§ Work order
In the lines below, look for "handleSystemExclusive". Copy each line where it appears.

====== Working data ======

(** Nothing was switched on between [s] and [s']: every port was left
    alone or released, and no duty other than 0 was set. *)
Definition nothing_switched_on (s s' : V2Solenoids) : Prop :=
  Forall2 calm_port (_ports s) (_ports s')
  /\ exists l, outputs s' = outputs s ++ l /\ Forall quiet_output l.



(** *** Assertions about member functions *)

(** From a state in which [P] holds, [m] leads to one in which [Q]
    holds. *)
Definition triple {A : Type} (P : V2Solenoids -> Prop) (m : M A)
           (Q : V2Solenoids -> Prop) : Prop :=
  forall s, P s -> Q (m s).2.

(** A port that is idle has duty 0. *)
Definition rests (p : Port) : Prop := state p = Idle -> duty p = f0.

Definition all_rest (s : V2Solenoids) : Prop := Forall rests (_ports s).

(** Every port but [i] is as [rests] says. *)
Definition rests_except (i : nat) (s : V2Solenoids) : Prop :=
  forall j p, j <> i -> _ports s !! j = Some p -> rests p.

(** Port [i] carries a pulse. *)
Definition driven (i : nat) (s : V2Solenoids) : Prop :=
  exists p, _ports s !! i = Some p /\ state p <> Idle.

(** The probe and the pulses keep apart: the probe is out of [Init], that
    is settling, measuring a port at full duty or sleeping, only while no
    port carries a pulse; and an idle port has duty 0. *)
Definition probe_apart (s : V2Solenoids) : Prop :=
  all_rest s /\ (p_state (_probe s) <> Init -> undriven s).



(** *** The power supply, as the outputs show it *)

(** The last power command among the outputs, if there is one. *)
Definition last_power (outs : list Output) : option PowerState :=
  last (omap (fun o => match o with
                       | SetPower st => Some st
                       | _ => None
                       end) outs).

(** The timestamp of switching the power on doubles as the power flag:
    when the last power command was [On], it is set. *)
Definition power_stamped (s : V2Solenoids) : Prop :=
  last_power (outputs s) = Some On -> 0 < _powerUsec s.

(** While the probe is out of [Init], the last power command was not
    [On]: it was [Off], or there was none yet. *)
Definition probe_unpowered (s : V2Solenoids) : Prop :=
  p_state (_probe s) <> Init -> last_power (outputs s) <> Some On.


End Controller.

(** An implementation of the arithmetic for running examples: decimal fixed
    point with three fraction digits, as an integer count of thousandths. *)
#[local] Instance Thousandths : Float Z := {|
  lit m e := if 0 <=? e + 3 then m * 10 ^ (e + 3) else m / 10 ^ (- (e + 3));
  fadd a b := a + b;
  fsub a b := a - b;
  fmul a b := a * b / 1000;
  fdiv a b := a * 1000 / b;
  fsqrt a := Z.sqrt (a * 1000);
  flt a b := a <? b;
  fle a b := a <=? b;
  to_u32 a := u32 (a / 1000)
|}.

(** An example: two ports, a maximum of 3 A without filtering, port 0 at
    half duty in [Peak], probing done; the clock reads 2000 microseconds and
    the current sensor reads 5 A. *)
Definition example_config : Configuration (F := Z) :=
  mkConfiguration 3000 0 6000 60000 350 350 100000 500.

Definition example_hw : Hardware (F := Z) :=
  mkHardware (fun _ => 2000) (fun _ => 12000) (fun _ => 5000)
             (fun _ => 1000) (fun _ => true).

Definition example_state : V2Solenoids (F := Z) :=
  mkSolenoids example_config 0 1500 1500
    (mkProbe Measure 0 1 0 0 11 true) 1000
    [mkPort Peak 500 Connected 20000 1000
            (mkPulse 1500 1500 100000 false false 500 0);
     mkPort Idle 0 NotConnected 100000 3000 Pulse0]
    0 [].


(** The example 200 ms later, with a sensor that reads 1 A and port 0 in
    [Hold]: its pulse of 100 ms is over. *)
Definition example_late_hw : Hardware (F := Z) :=
  mkHardware (fun _ => 200000) (fun _ => 12000) (fun _ => 1000)
             (fun _ => 1000) (fun _ => true).

Definition example_hold_state : V2Solenoids (F := Z) :=
  mkSolenoids example_config 0 1500 1500
    (mkProbe Init 0 1 0 0 11 true) 1000
    [mkPort Hold 250 Connected 20000 1000
            (mkPulse 1500 1500 100000 false false 500 0);
     mkPort Idle 0 NotConnected 100000 3000 Pulse0]
    0 [].



(** The example with a power supply that does not switch on. *)
Definition example_dead_hw : Hardware (F := Z) :=
  mkHardware (fun _ => 2000) (fun _ => 12000) (fun _ => 1000)
             (fun _ => 1000) (fun _ => false).


End Solenoids.


(** ** JSON requests to the device (V2Device::handleSystemExclusive) *)

Module Device.
Import Time.

Local Open Scope string_scope.
Local Open Scope Z_scope.
Local Open Scope list_scope.

(** The ArduinoJson operations the function uses, over any implementation
    of the library: [member v k] is [v[k]] (a null variant when [v] is no
    object or has no such member), [is_object v] is the truth value of
    [JsonObject o = v], [eq_string v s] is [v == s], [ne_u32 v n] is
    [v != n] for a [uint32_t], [as_cstr v] is [const char* p = v] (null
    unless [v] is a string), and [as_u8], [as_u16], [as_u32] are the
    conversions to the unsigned integer types. *)
Class ArduinoJson (J : Type) := {
  member : J -> string -> J;
  isNull : J -> bool;
  is_object : J -> bool;
  eq_string : J -> string -> bool;
  ne_u32 : J -> Z -> bool;
  as_cstr : J -> option string;
  as_u8 : J -> Z;
  as_u16 : J -> Z;
  as_u32 : J -> Z
}.

(** [struct EEPROM]: the [local] and [usb] members. *)
Record EEPROM := mkEEPROM {
  local_magic : Z;
  local_version : Z;
  local_size : Z;
  eeprom_usb_name : string;
  eeprom_usb_vid : Z;
  eeprom_usb_pid : Z;
  eeprom_usb_ports : Z
}.

(** The members of [V2Device], and the [bootData] global, that the function
    reads or writes. *)
Record V2Device := mkDevice {
  usb_name : option string;
  usb_pid : Z;
  configuration_version : Z;
  configuration_size : Z;
  _eeprom : EEPROM;
  _boot_id : Z;
  bootData_usb_ports_enableAccess : bool
}.

Definition set_usb_name (x : option string) (d : V2Device) : V2Device :=
  mkDevice x (usb_pid d) (configuration_version d) (configuration_size d)
           (_eeprom d) (_boot_id d) (bootData_usb_ports_enableAccess d).
Definition set_eeprom (x : EEPROM) (d : V2Device) : V2Device :=
  mkDevice (usb_name d) (usb_pid d) (configuration_version d)
           (configuration_size d) x (_boot_id d)
           (bootData_usb_ports_enableAccess d).
Definition set_enableAccess (x : bool) (d : V2Device) : V2Device :=
  mkDevice (usb_name d) (usb_pid d) (configuration_version d)
           (configuration_size d) (_eeprom d) (_boot_id d) x.

Definition set_eeprom_usb_name (x : string) (e : EEPROM) : EEPROM :=
  mkEEPROM (local_magic e) (local_version e) (local_size e) x
           (eeprom_usb_vid e) (eeprom_usb_pid e) (eeprom_usb_ports e).
Definition set_eeprom_usb_vid (x : Z) (e : EEPROM) : EEPROM :=
  mkEEPROM (local_magic e) (local_version e) (local_size e)
           (eeprom_usb_name e) x (eeprom_usb_pid e) (eeprom_usb_ports e).
Definition set_eeprom_usb_pid (x : Z) (e : EEPROM) : EEPROM :=
  mkEEPROM (local_magic e) (local_version e) (local_size e)
           (eeprom_usb_name e) (eeprom_usb_vid e) x (eeprom_usb_ports e).
Definition set_eeprom_usb_ports (x : Z) (e : EEPROM) : EEPROM :=
  mkEEPROM (local_magic e) (local_version e) (local_size e)
           (eeprom_usb_name e) (eeprom_usb_vid e) (eeprom_usb_pid e) x.
Definition set_local (magic version size : Z) (e : EEPROM) : EEPROM :=
  mkEEPROM magic version size
           (eeprom_usb_name e) (eeprom_usb_vid e) (eeprom_usb_pid e)
           (eeprom_usb_ports e).

Section Requests.
Context {J : Type} {Json : ArduinoJson J}.

(** The calls the function makes into the rest of the firmware, in order.
    [EEPROM_write_common] is [EEPROM::write(0, &_eeprom, sizeof(_eeprom))]
    and [EEPROM_write_specific] the write of [configuration.data];
    [flush_system_exclusive] stands for the loop that calls
    [loopSystemExclusive()] and [yield()] for at most 100 ms. A call is
    recorded, not followed: what [sendReply] does to the object on its own
    (its dry run of [readEEPROM] may point [usb.name] at the stored name)
    is not part of [usb_name] below, which holds what
    [handleSystemExclusive] itself assigns. *)
Inductive Effect :=
| sendReply
| sendFirmwareStatus (status : string)
| EEPROM_erase
| EEPROM_write_common (e : EEPROM)
| EEPROM_write_specific (size : Z)
| Firmware_reboot
| handleSwitchChannel (channel : Z)
| importConfiguration (config : J)
| led_setBrightness (percent : Z)
| Secondary_writeBlock (offset : Z) (block : list Z)
| Secondary_copyBootloader
| flush_system_exclusive
| delay (msec : Z)
| Secondary_activate.

(** What the function is given by code outside it: the JSON parser, the
    flash block size, the base64 decoder and the firmware hash check. *)
Record Platform := mkPlatform {
  deserializeJson : list Z -> Z -> option J;
  Flash_getBlockSize : Z;
  Base64_decode : option string -> list Z;
  Secondary_verify : Z -> string -> bool
}.

Variable pf : Platform.

(** [void V2Device::writeConfiguration()] *)
Definition writeConfiguration (d : V2Device) : V2Device * list Effect :=
  let e := set_local (usb_pid d) (configuration_version d)
                     (configuration_size d) (_eeprom d) in
  (set_eeprom e d,
   EEPROM_write_common e ::
   (if 0 <? configuration_size d
    then [EEPROM_write_specific (configuration_size d)] else [])).

(** The guards at the head of [handleSystemExclusive]: the message is long
    enough, carries the private SysEx id, looks like a JSON object, parses,
    and has an object for our interface, which is the result. *)
Definition request (buffer : list Z) : option J :=
  let len := Z.of_nat (length buffer) in
  if len <? 24 then None
  else if negb (default 0 (buffer !! 1%nat) =? 125) then None
  else if negb (default 0 (buffer !! 2%nat) =? 123)
          || negb (default 0 (buffer !! Z.to_nat (len - 2)) =? 125) then None
  else
    match deserializeJson pf (drop 2 buffer) (len - 1) with
    | None => None
    | Some json =>
        let jsonDevice := member json "com.versioduo.device" in
        if negb (is_object jsonDevice) then None else Some jsonDevice
    end.

(** [strlen(n) > 1 && strlen(n) < 32] *)
Definition name_fits (n : string) : bool :=
  (1 <? String.length n)%nat && (String.length n <? 32)%nat.

(** The [usb] part of the [writeConfiguration] method. *)
Definition import_usb (jsonUsb : J) (d : V2Device) : V2Device :=
  let d :=
    match as_cstr (member jsonUsb "name") with
    | Some n =>
        if name_fits n then
          set_eeprom (set_eeprom_usb_name n (_eeprom d)) (set_usb_name (Some n) d)
        else
          set_eeprom (set_eeprom_usb_name "" (_eeprom d)) (set_usb_name None d)
    | None => d
    end in
  let d :=
    if negb (isNull (member jsonUsb "vid")) then
      set_eeprom (set_eeprom_usb_vid (as_u16 (member jsonUsb "vid")) (_eeprom d)) d
    else d in
  let d :=
    if negb (isNull (member jsonUsb "pid")) then
      set_eeprom (set_eeprom_usb_pid (as_u16 (member jsonUsb "pid")) (_eeprom d)) d
    else d in
  if negb (isNull (member jsonUsb "ports")) then
    let p := as_u8 (member jsonUsb "ports") in
    if p <=? 16 then set_eeprom (set_eeprom_usb_ports p (_eeprom d)) d else d
  else d.

(** The [writeFirmware] method, its calls in program order. [offset] and
    [blockLen] are [uint32_t], so their sum wraps. [Secondary::activate()]
    is meant to reset the system; the [hashMismatch] status that follows it
    in the list is what the function sends next if the call returns. *)
Definition write_firmware (jsonDevice : J) : list Effect :=
  let firmware := member jsonDevice "firmware" in
  if negb (is_object firmware) then []
  else
    let offset := as_u32 (member firmware "offset") in
    if negb (offset mod Flash_getBlockSize pf =? 0) then
      [sendFirmwareStatus "invalidOffset"]
    else
      let bytes := Base64_decode pf (as_cstr (member firmware "data")) in
      let blockLen := Z.of_nat (length bytes) in
      let block :=
        bytes ++ replicate (Z.to_nat (Flash_getBlockSize pf - blockLen)) 255 in
      [led_setBrightness 30; Secondary_writeBlock offset block;
       led_setBrightness 10] ++
      match as_cstr (member firmware "hash") with
      | Some hash =>
          Secondary_copyBootloader ::
          (if Secondary_verify pf (u32 (offset + blockLen)) hash then
             [sendFirmwareStatus "success"; flush_system_exclusive;
              led_setBrightness 100; delay 100; Secondary_activate]
           else [])
          ++ [sendFirmwareStatus "hashMismatch"]
      | None => [sendFirmwareStatus "success"]
      end.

======

§ Result of this exercise
(** ** JSON requests to the device (V2Device::handleSystemExclusive) *)
    [handleSystemExclusive] itself assigns. *)
(** The guards at the head of [handleSystemExclusive]: the message is long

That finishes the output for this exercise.